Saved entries
******************************

Lemma settled_lifecycle q x db task assignment latest lc :
  settled q x db task assignment latest → settled q x (set_lifecycle lc db) task assignment latest.
Proof. intros [H1 H2 [R1 R2 R3 R4] H4 H5 H6 H7 H8 H9 H10 H11]. split; done. Qed.

Lemma lineage_latest r task assignment latest :
  lineage_ok r task assignment latest = true → sn_id latest = te_submission_id r.
Proof. unfold lineage_ok. rewrite !andb_true_iff, !Z.eqb_eq. tauto. Qed.

(** The rows of a new acceptance are found again. *)
Lemma selected_again i q db task assignment latest sub c w :
  submissions_ok (db_submissions db) → selected (fq_task_effects q) db task assignment latest →
  db_submissions db !! te_submission_id (fq_task_effects q) = Some sub →
  selected (fq_task_effects q) (accepted_db i q task assignment sub c w db) (accepted_task task)
    (completed_assignment assignment) (decided_submission AT_accepted (ai_decided_at i) sub).
Proof.
  intros Hs [R1 R2 R3 R4] Hsub. set (r := fq_task_effects q) in *. pose proof (su_keys _ Hs _ _ Hsub) as Hk.
  destruct (latest_decided (db_submissions db) sub AT_accepted (ai_decided_at i) (te_task_id r) latest db
    (accepted_db i q task assignment sub c w db)) as [-> Hl];
    [done|by rewrite Hk|done|done|by rewrite (lineage_latest _ _ _ _ R4)|by rewrite Hk|].
  split; [| |exact Hl|exact R4].
  - unfold lock_project_task in *. cbn. fold r. rewrite lookup_insert_eq.
    destruct (db_tasks db !! te_task_id r) as [t|]; [|done]. destruct (_ =? _) eqn:E; [|done].
    injection R1 as <-. cbn. by rewrite E.
  - unfold lock_accepted_assignment in *. cbn. fold r. rewrite lookup_insert_eq.
    destruct (db_assignments db !! te_assignment_id r) as [t|]; [|done]. destruct (_ && _) eqn:E; [|done].
    injection R2 as <-. cbn. by rewrite E.
Qed.
(** Twelve points and two and a half units of money for accepted work *)
Definition run_definition (n : Z) (t : CompensationInstrumentType) (code : string) (q : Decimal)
    : ContributionAwardDefinition :=
  {| dr_facts := {| df_id := rid n; df_project_id := rid 100; df_contribution_policy_version_id := rid 101;
                    df_instrument_type := t; df_unit_code := lit code; df_quantity := q;
                    df_adapter_binding_id := rid 103 |};
     dr_contribution_rule_id := rid 102; dr_contribution_type := accepted_submission |}.

Definition run_policies : PolicyTables :=
  {| pt_versions := [{| pv_id := rid 101; pv_contribution_policy_id := rid 99; pv_project_id := rid 100;
                        pv_version_number := 1; pv_status := published; pv_created_by := rid 98;
                        pv_created_at := 0; pv_published_by := Some (rid 98); pv_published_at := Some 1;
                        pv_retired_by := None; pv_retired_at := None; pv_last_updated_by := None;
                        pv_last_updated_at := None; pv_last_transition_operation_id := Some (rid 97) |}];
     pt_rules := [{| ru_id := rid 102; ru_contribution_policy_version_id := rid 101;
                     ru_project_id := rid 100; ru_contribution_type := accepted_submission;
                     ru_compensation_mode := COMPENSATED |}];
     pt_definitions := [run_definition 104 PROJECT_POINTS "points" {| dc_units := 12; dc_scale := 0 |};
                        run_definition 105 MONEY "EUR" {| dc_units := 250; dc_scale := 2 |}] |}.

Definition run_task : WorkstreamTask :=
  {| tk_id := rid 110; tk_project_id := rid 100;
     tk_locked_contribution_policy_version_id := Some (rid 101);
     tk_locked_review_policy_id := Some (rid 106); tk_status := TS_evaluation_pending;
     tk_assigned_to := Some (rid 111) |}.

Definition run_assignment : TaskAssignment :=
  {| ag_id := rid 112; ag_project_id := rid 100;
     ag_submitter_contribution_policy_version_id := rid 101; ag_task_id := rid 110;
     ag_contributor_id := rid 111; ag_accepted_at := Some 5; ag_released_at := None;
     ag_status := lit "active" |}.

Definition run_submission (n version : Z) : Submission :=
  {| sn_id := rid n; sn_contribution_policy_version_id := rid 101; sn_task_assignment_id := rid 112;
     sn_artifact_content_id := Some (rid 115); sn_task_id := rid 110; sn_contributor_id := rid 111;
     sn_version := version; sn_submitted_at := 10 + version; sn_status := lit "submitted";
     sn_attempt_status := AT_evaluation_pending; sn_decided_at := None;
     sn_locked_review_policy_id := rid 106 |}.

******************************

▶ _Problem statement_: The response must hold only the lines above from the line with "ru_project_id := rid" through the line with "Definition run_task : WorkstreamTask", each copied exactly, both ends kept.

▶ _Result_:
                     ru_project_id := rid 100; ru_contribution_type := accepted_submission;
                     ru_compensation_mode := COMPENSATED |}];
     pt_definitions := [run_definition 104 PROJECT_POINTS "points" {| dc_units := 12; dc_scale := 0 |};
                        run_definition 105 MONEY "EUR" {| dc_units := 250; dc_scale := 2 |}] |}.

Definition run_task : WorkstreamTask :=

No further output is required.